Tuesday, May 22, 2012

India’s Tectonic Shift in Water Policy


India needs a completely new approach to managing its water resources. Planning Commission member Mihir Shah shares his blueprint for success.

India is set to adopt a radical new water resources strategy based on management solutions rather than engineering-based solutions, according to Dr Mihir Shah, who leads the water resources, rural development and decentralised governance portfolios at India’s Planning Commission.

Speaking at the Global Water Summit in Rome on 30 April, he described the strategy as “a complete change in the way that we look at water and the way we manage water”.

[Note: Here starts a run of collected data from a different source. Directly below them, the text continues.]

(* ===== verification/RangeProps.v ===== *)
(** * Properties of the range library and of sparsifying

    The results on [common/range], on the copy of it in [driver/controller/range.go] and
    on [common/sparsify], each with a concrete instance of its hypotheses. *)
From Stdlib Require Import ZArith Lia.
From stdpp Require Import base numbers option strings sorting gmap list.
From S2P Require Import Prelude RangeBase RangeSet RangeSetOps RangeCut RangeText BlockRange BlockSet Sparsify.

(** [1..10] without [4..5]. *)
Definition sample_set : RangeSet := mkRangeSet (mkRange 1 (Some 10)) [(4, 5)].

(** The hypotheses on small sets and ranges are decided by arithmetic. *)
Ltac wf_solve :=
  repeat match goal with
  | |- wf_set _ => split
  | |- wf_range _ => split
  | |- usable _ => split
  | |- Forall _ [] => constructor
  | |- Forall _ (_ :: _) => constructor
  | |- u64 _ => unfold u64, two64; simpl; lia
  end; simpl; unfold u64, two64, maxU64; first [lia | congruence | done | idtac].

(** [RangeSet.Remove] computes the set difference and keeps the set well formed. *)
Theorem range_set_remove rs a :
  wf_set rs -> wf_range a -> (REnd (rng rs) = None -> REnd a <> Some maxU64) ->
  wf_set (RangeSet_Remove rs a) /\
  forall n, in_set (RangeSet_Remove rs a) n <-> in_set rs n /\ ~ in_range a n.
Proof. apply RangeSet_Remove_correct. Qed.

Lemma range_set_remove_witness :
  wf_set (RangeSet_Remove sample_set (mkRange 3 (Some 7))) /\
  RangeSet_Remove sample_set (mkRange 3 (Some 7)) = mkRangeSet (mkRange 1 (Some 10)) [(3, 7)].
Proof. split; [refine (proj1 (range_set_remove sample_set (mkRange 3 (Some 7)) _ _ _)); wf_solve|reflexivity]. Defined.

(** [RangeSet.Union] computes the set union and keeps the set well formed. *)
Theorem range_set_union rs a :
  wf_set rs -> wf_range a ->
  wf_set (RangeSet_Union rs a) /\
  forall n, in_set (RangeSet_Union rs a) n <-> in_set rs n \/ in_range a n.
Proof. apply RangeSet_Union_correct. Qed.

Lemma range_set_union_witness :
  wf_set (RangeSet_Union sample_set (mkRange 5 (Some 20))) /\
  RangeSet_Union sample_set (mkRange 5 (Some 20)) = mkRangeSet (mkRange 1 (Some 20)) [(4, 4)].
Proof. split; [refine (proj1 (range_set_union sample_set (mkRange 5 (Some 20)) _ _)); wf_solve|reflexivity]. Defined.

(** [RangeSet.Intersection] computes the set intersection and keeps the set well
    formed. *)
Theorem range_set_intersection rs a :
  wf_set rs -> wf_range a ->
  wf_set (RangeSet_Intersection rs a) /\
  forall n, in_set (RangeSet_Intersection rs a) n <-> in_set rs n /\ in_range a n.
Proof. apply RangeSet_Intersection_correct. Qed.

Lemma range_set_intersection_witness :
  wf_set (RangeSet_Intersection sample_set (mkRange 4 None)) /\
  RangeSet_Intersection sample_set (mkRange 4 None) = mkRangeSet (mkRange 6 (Some 10)) [].
Proof. split; [refine (proj1 (range_set_intersection sample_set (mkRange 4 None) _ _)); wf_solve|reflexivity]. Defined.

(** [NewRangeSet] of ranges in any order, overlapping or not, is a well-formed set
    with exactly their numbers; empty ranges have to be [EmptyRange] and no range may end
    at the largest [uint64]. *)
Theorem new_range_set l :
  Forall wf_range l -> Forall canonical l -> no_max l ->
  wf_set (NewRangeSet l) /\ forall n, in_set (NewRangeSet l) n <-> in_ranges l n.
Proof. apply NewRangeSet_correct. Qed.

Lemma new_range_set_witness :
  wf_set (NewRangeSet [mkRange 8 (Some 9); mkRange 1 (Some 3); mkRange 2 (Some 4)]) /\
  NewRangeSet [mkRange 8 (Some 9); mkRange 1 (Some 3); mkRange 2 (Some 4)]
  = mkRangeSet (mkRange 1 (Some 9)) [(5, 7)].
Proof.
  split; [|reflexivity]. refine (proj1 (new_range_set [mkRange 8 (Some 9); mkRange 1 (Some 3); mkRange 2 (Some 4)] _ _ _)).
  - wf_solve.
  - repeat constructor.
  - unfold no_max. wf_solve.
Defined.

(** A set can be taken apart into its ranges and put together again: [GetRanges]
    lists the same numbers as non-adjacent ranges in order, and [NewRangeSet] of them is
    the set. *)
Theorem get_ranges_round_trip rs :
  wf_set rs -> IsEmpty (rng rs) = false ->
  chain (-1) (GetRanges rs) /\ (forall n, in_ranges (GetRanges rs) n <-> in_set rs n) /\
  of_ranges (GetRanges rs) = rs.
Proof.
  intros Hw He. destruct (GetRanges_chain rs Hw) as [Hc Hm]. split_and!; [done|done|].
  by apply of_ranges_GetRanges.
Qed.

Lemma get_ranges_round_trip_witness :
  GetRanges sample_set = [mkRange 1 (Some 3); mkRange 6 (Some 10)] /\
  of_ranges (GetRanges sample_set) = sample_set.
Proof. split; [reflexivity|]. refine (proj2 (proj2 (get_ranges_round_trip sample_set _ _))); wf_solve. Defined.

(** The text format of ranges and range sets: what is printed is read back as the same
    range or set (an empty one as the empty one), and whatever else is read is a range of
    [uint64] numbers or refused. *)
Theorem range_text_round_trip r rs d :
  wf_range r -> wf_set rs ->
  RangeParser_Unmarshal (RangeParser_Marshal r) = Some (if IsEmpty r then EmptyRange else r) /\
  SetParser_Unmarshal (SetParser_Marshal rs) = Some (if IsEmpty (rng rs) then EmptyRangeSet else rs) /\
  (forall r', RangeParser_Unmarshal d = Some r' -> wf_range r').
Proof.
  intros Hr Hs. split_and!; [by apply Unmarshal_Marshal_range|by apply Unmarshal_Marshal_set|by intros r'; apply Unmarshal_wf].
Qed.

Lemma range_text_round_trip_witness :
  SetParser_Marshal sample_set = lit "1,3|6,10" /\ SetParser_Unmarshal (lit "1,3|6,10") = Some sample_set.
Proof.
  split; [reflexivity|].
  destruct (range_text_round_trip (mkRange 7 None) sample_set (lit "x")) as (_ & H & _); [wf_solve|wf_solve|exact H].
Defined.

(** [RangeSet.Equal] decides whether two well-formed sets have the same numbers: the
    representation is canonical. *)
Theorem range_set_equal rs a :
  wf_set rs -> wf_set a -> RangeSet_Equal rs a = true <-> forall n, in_set rs n <-> in_set a n.
Proof. apply RangeSet_Equal_correct. Qed.

Lemma range_set_equal_witness :
  RangeSet_Equal sample_set sample_set = true <-> forall n, in_set sample_set n <-> in_set sample_set n.
Proof. apply (range_set_equal sample_set sample_set); wf_solve. Defined.

(** The operations on two sets, [IntersectionSet], [UnionSet] and [RemoveSet], compute
    intersection, union and difference and keep the sets well formed. *)
Theorem set_algebra rs a :
  wf_set rs -> wf_set a -> REnd (rng a) <> Some maxU64 ->
  (wf_set (IntersectionSet rs a) /\ forall n, in_set (IntersectionSet rs a) n <-> in_set rs n /\ in_set a n) /\
  (wf_set (UnionSet rs a) /\ forall n, in_set (UnionSet rs a) n <-> in_set rs n \/ in_set a n) /\
  (wf_set (RemoveSet rs a) /\ forall n, in_set (RemoveSet rs a) n <-> in_set rs n /\ ~ in_set a n).
Proof.
  intros. split_and!; try (by apply IntersectionSet_correct); try (by apply UnionSet_correct);
    by apply RemoveSet_correct.
Qed.

Lemma set_algebra_witness :
  wf_set (RemoveSet sample_set (mkRangeSet (mkRange 2 (Some 8)) [(3, 6)])) /\
  RemoveSet sample_set (mkRangeSet (mkRange 2 (Some 8)) [(3, 6)])
  = mkRangeSet (mkRange 1 (Some 10)) [(2, 2); (4, 5); (7, 8)].
Proof.
  split; [|reflexivity].
  refine (proj1 (proj2 (proj2 (set_algebra sample_set (mkRangeSet (mkRange 2 (Some 8)) [(3, 6)]) _ _ _)))); wf_solve.
Defined.

(** [FindContains] finds the range of the set that includes a given range exactly
    when the set includes it. *)
Theorem find_contains rs r :
  wf_set rs -> IsEmpty r = false ->
  (FindContains rs r).2 = RangeSet_Include rs r /\
  ((FindContains rs r).2 = true ->
   (FindContains rs r).1 ∈ GetRanges rs /\ Range_Include (FindContains rs r).1 r = true).
Proof. apply FindContains_correct. Qed.

Lemma find_contains_witness :
  (FindContains sample_set (mkRange 7 (Some 8))).2 = RangeSet_Include sample_set (mkRange 7 (Some 8)) /\
  FindContains sample_set (mkRange 7 (Some 8)) = (mkRange 6 (Some 10), true).
Proof. split; [refine (proj1 (find_contains sample_set (mkRange 7 (Some 8)) _ _)); wf_solve|reflexivity]. Defined.

(** [Range.CutByFixedSize] cuts a finite range at the multiples of the size (from the
    base) into pieces that tile it, each within one slot; asked for [num] pieces it returns
    the first [num] of them. *)
Theorem cut_by_fixed_size r e base size :
  REnd r = Some e -> wf_range r -> 0 < size -> 0 <= base -> base <= Start r -> Start r <= e ->
  e + size < two64 ->
  exists l, Range_CutByFixedSize r base size 0 = Ok l /\
    tiles (Start r) e l /\ Forall (in_slot base size) l /\
    forall num, 0 < num -> Range_CutByFixedSize r base size num = Ok (take (Z.to_nat num) l).
Proof.
  intros H1 H2 H3 H4 H5 H6 H7.
  destruct (Range_CutByFixedSize_cuts r e base size H1 H2 H3 H4 H5 H6 H7) as (l & Hc & Hl & Hn).
  exists l. destruct (cuts_tiles base size (Start r) e l H3 ltac:(lia) Hc). auto.
Qed.

Lemma cut_by_fixed_size_witness :
  (exists l, Range_CutByFixedSize (mkRange 5 (Some 17)) 0 10 0 = Ok l /\ tiles 5 17 l) /\
  Range_CutByFixedSize (mkRange 5 (Some 17)) 0 10 0 = Ok [mkRange 5 (Some 9); mkRange 10 (Some 17)].
Proof.
  split; [|reflexivity].
  destruct (cut_by_fixed_size (mkRange 5 (Some 17)) 17 0 10) as (l & Hl & Ht & _); wf_solve. eauto.
Defined.

(** The producer of the cutter sends exactly the pieces [CutAll] returns, one by one,
    and ends. *)
Theorem producer_sends_all c e fuel s :
  0 < CutSize c -> e + CutSize c < two64 -> u64 s -> s <= e -> (Z.to_nat (e + 1 - s) < fuel)%nat ->
  BuildProducer fuel c (mkRange s (Some e)) = Cutter_CutAll c (mkRange s (Some e)).
Proof. intros. by apply BuildProducer_CutAll. Qed.

Lemma producer_sends_all_witness :
  BuildProducer 20 (mkRangeCutter 10 true) (mkRange 5 (Some 17))
    = Cutter_CutAll (mkRangeCutter 10 true) (mkRange 5 (Some 17)) /\
  Cutter_CutAll (mkRangeCutter 10 true) (mkRange 5 (Some 17)) = Ok [mkRange 5 (Some 9); mkRange 10 (Some 17)].
Proof.
  split; [|reflexivity].
  apply (producer_sends_all (mkRangeCutter 10 true) 17 20 5); unfold u64, two64; simpl; lia.
Defined.

(** [CutRangeSet] cuts overlapping ranges at their end points: the pieces are
    ascending and disjoint, none is cut by a range, and together they have every number of
    the ranges from [start] on. *)
Theorem cut_range_set start rs :
  u64 start -> Forall wf_range rs -> no_max rs ->
  let out := CutRangeSet start rs in
  StronglySorted (fun p q => exists e, REnd p = Some e /\ e < Start q) out /\
  (forall p, p ∈ out -> start <= Start p /\ IsEmpty p = false) /\
  (forall p r n m, p ∈ out -> r ∈ rs -> in_range p n -> in_range r n ->
     in_range p m -> in_range r m) /\
  (forall r n, r ∈ rs -> start <= n -> in_range r n -> in_ranges out n).
Proof. apply CutRangeSet_spec. Qed.

Lemma cut_range_set_witness :
  StronglySorted (fun p q => exists e, REnd p = Some e /\ e < Start q)
    (CutRangeSet 2 [mkRange 1 (Some 9); mkRange 5 None]) /\
  CutRangeSet 2 [mkRange 1 (Some 9); mkRange 5 None]
  = [mkRange 2 (Some 4); mkRange 5 (Some 9); mkRange 10 None].
Proof.
  split; [|vm_compute; reflexivity].
  refine (proj1 (cut_range_set 2 [mkRange 1 (Some 9); mkRange 5 None] _ _ _)); unfold no_max; wf_solve.
Defined.

(** The controller's [BlockRangeSet] computes what [RangeSet] of [common/range]
    computes: every operation commutes with the translation. *)
Theorem block_range_set_agrees rs a b n start l :
  to_set (BRS_Remove rs a) = RangeSet_Remove (to_set rs) (to_range a) /\
  to_set (BRS_Union rs a) = RangeSet_Union (to_set rs) (to_range a) /\
  to_set (BRS_Intersection rs a) = RangeSet_Intersection (to_set rs) (to_range a) /\
  BRS_Include rs a = RangeSet_Include (to_set rs) (to_range a) /\
  BRS_Contains rs n = RangeSet_Contains (to_set rs) n /\
  BRS_Equal rs b = RangeSet_Equal (to_set rs) (to_set b) /\
  to_range (BRS_Last rs) = Last (to_set rs) /\
  map to_range (BR_CutRangeSet start l) = CutRangeSet start (map to_range l).
Proof.
  split_and!.
  - apply to_set_BRS_Remove.
  - apply to_set_BRS_Union.
  - apply to_set_BRS_Intersection.
  - apply BRS_Include_eq.
  - apply BRS_Contains_eq.
  - apply BRS_Equal_eq.
  - apply to_range_BRS_Last.
  - apply BR_CutRangeSet_eq.
Qed.

(** C38: sparsifying leaves a number of items logarithmic in the spread of their numbers,
    among them the first and the last. *)
Theorem sparsify_logarithmic {T} (num : T -> Z) (l : list T) :
  in_order num l -> (2 < length l)%nat -> span num l (length l - 1) < 2 ^ 63 ->
  exists l', Sparsify num l = Ok l' /\ l' `sublist_of` l /\ head l' = head l /\ last l' = last l /\
    Z.of_nat (length l') <= Z.log2 (span num l (length l - 1)) + 4.
Proof.
  intros Ho Hl Hs. unfold Sparsify, Sparsify_Remove.
  destruct (RemoveWithMultiplier_ok num l 1 2) as (r & Hr & Hin).
  pose proof (Sparsify_length_bound num l 1 2 r Ho ltac:(lia) ltac:(lia) Hl ltac:(unfold two64; lia) Hr).
  rewrite Hr. cbn [obind]. eexists. split; [reflexivity|]. rewrite RemoveByIndex_keep in *. split_and!; [..|done].
  - apply keep_sublist.
  - apply keep_head. intros Hj. specialize (Hin _ Hj). lia.
  - destruct (last l) as [x|] eqn:El; [|by apply last_None in El as ->].
    apply keep_last; [done|]. intros Hj. specialize (Hin _ Hj). lia.
Qed.

Definition eleven : list Z := [0; 1; 2; 3; 4; 5; 6; 7; 8; 9; 10].

Lemma eleven_in_order : in_order (fun x => x) eleven.
Proof.
  assert (H : forall i, (i < 11)%nat -> num_at (fun x => x) eleven i = Z.of_nat i).
  { intros i Hi. do 11 (destruct i as [|i]; [reflexivity|]). lia. }
  split; intros i; [intros Hi|intros j Hij Hj]; simpl length in *; rewrite !H by lia; [unfold u64, two64|]; lia.
Qed.

Lemma sparsify_logarithmic_witness :
  (exists l', Sparsify (fun x => x) eleven = Ok l' /\ Z.of_nat (length l') <= Z.log2 10 + 4) /\
  Sparsify (fun x => x) eleven = Ok [0; 3; 7; 9; 10].
Proof.
  split; [|vm_compute; reflexivity].
  destruct (sparsify_logarithmic (fun x => x) eleven) as (l' & Hl & _ & _ & _ & Hb).
  - apply eleven_in_order.
  - simpl. lia.
  - vm_compute. reflexivity.
  - exists l'. split; [exact Hl|exact Hb].
Defined.

(** The in-place loop of [RemoveByIndex] returns exactly the items whose index is not
    in the set, in order; [RemoveSubSeq] cuts out the subsequence. *)
Theorem compaction_in_place {T} (arr : list T) (remove : gset nat) (from num : nat) :
  (from + num <= length arr)%nat ->
  RemoveByIndex arr remove = keep remove 0 arr /\
  RemoveSubSeq arr from (Z.of_nat num) = Ok (take from arr ++ drop (from + num) arr).
Proof.
  intros Hl. split; [apply RemoveByIndex_keep|].
  rewrite RemoveSubSeq_drop; rewrite ?Nat2Z.id; [done|lia|done].
Qed.

Lemma compaction_in_place_witness :
  RemoveByIndex eleven {[1%nat; 3%nat]} = keep {[1%nat; 3%nat]} 0 eleven /\
  RemoveByIndex eleven {[1%nat; 3%nat]} = [0; 2; 4; 5; 6; 7; 8; 9; 10].
Proof.
  split; [|vm_compute; reflexivity].
  refine (proj1 (compaction_in_place eleven {[1%nat; 3%nat]} 2 3 _)). simpl. lia.
Defined.

(** A range that ends at the largest [uint64] makes [GetDistance] wrap, and
    [NewRangeSet] then builds a hole over numbers the range has; an empty range that is not
    [EmptyRange] is extended to the next range. *)
Theorem new_range_set_limits :
  (NewRangeSet [mkRange 0 (Some maxU64); mkRange 5 None] = mkRangeSet (mkRange 0 None) [(0, 4)] /\
   ~ in_set (NewRangeSet [mkRange 0 (Some maxU64); mkRange 5 None]) 3) /\
  NewRangeSet [mkRange 5 (Some 3); mkRange 7 (Some 9)] = mkRangeSet (mkRange 5 (Some 9)) [].
Proof.
  split_and!; [apply NewRangeSet_max_wraps| |apply NewRangeSet_empty_front].
  rewrite NewRangeSet_max_wraps. intros [_ Hh]. simpl in Hh. apply Forall_cons in Hh as [Hh _].
  unfold outside in Hh. simpl in Hh. lia.
Qed.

The new strategy outlines a series of institutional reforms to help implement the shift, including the establishment of statelevel regulatory authorities responsible for setting tariffs, allocating resources to user groups, resolving conflicts and monitoring water quality; establishing a national water commission based on the Australian model; and introducing ‘rational’ water pricing. To drive forward implementation, the central government will make the availability of irrigation funds conditional on reform.

The strategy is now only contingent on the approval of India’s full 12th Five-Year Plan by the National Development Council in July this year – a process that is expected to be straightforward.

Some elements of the plan are already being implemented – some states have set up regulatory authorities for water resources, for example, while some have undertaken major reforms to the structure of the irrigation sector. Shah recognises, however, that progress will be uneven across states, and he believes it may take a decade for the new approach to percolate through the whole of India.

The driver of change is necessity. In recent decades, India has relied on largescale water infrastructure paired with unrestrained groundwater exploitation to increase its water supply. 

This approach is now obsolete, according to Shah. The availability of suitable sites for large dams has been exhausted, and groundwater is being used far more rapidly than the natural recharge rate. “We are facing a man-made crisis,” Shah told summit delegates, referring to the over-abstraction of groundwater in many parts of India.

Although the plan does not specify who will pay for irrigation water – or the unit cost – Shah believes that farmers will be willing to pay for a high-quality water supply service if they are confident that it will be delivered. Whether the private sector can be brought in to provide these services in the agricultural sector will depend critically on whether charging schemes can be made to work.

One of the first concrete steps will be to carry out a national groundwater survey. A budget has already been approved for this, and the study is expected to begin within the next three months, although it may take seven to 10 years to cover the entire country, Shah says.

The strategy ultimately envisages a national water framework law. This would not set targets, as the European framework legislation does, but would define the principles of water resource management and would be legally justiciable.

 The tricky issue in the Indian context is how to pass a national law on what is essentially a state subject. One possibility is to take advantage of Article 252 of India’s constitution, which allows the national parliament to pass a law after two states have passed it in their state assemblies. “We are going to down this route,” Shah told GWI. “This will take time, as even though the chief ministers of a couple of states have verbally agreed, they need to get their own legislatures on board. The next two years will be decisive.”

New Delhi will also be able to make use of centralised funding schemes to exercise leverage over local governments. “Under the Jawaharlal Nehru National Urban Renewal Mission, we are making it a conditionality of funding that you have to have sewage treatment going hand in hand with water supply systems,” said Shah. He sees a huge opportunity for the private sector to participate in the expansion of treatment plants and collection networks.

Many outsiders are sceptical of the country’s ability to push through the necessary reforms, drawing attention to India’s sclerotic public policy process and the particular challenges involved in central government trying to tackle a statelevel issue. More than 90% of delegates at the Global Water Summit admitted in a live poll that they think it will take between 10 and a hundred years for India to implement the paradigm shift outlined by Shah.

Shah is much more optimistic. “It’s a new world out there,” he says, “and we welcome you to come and join us.”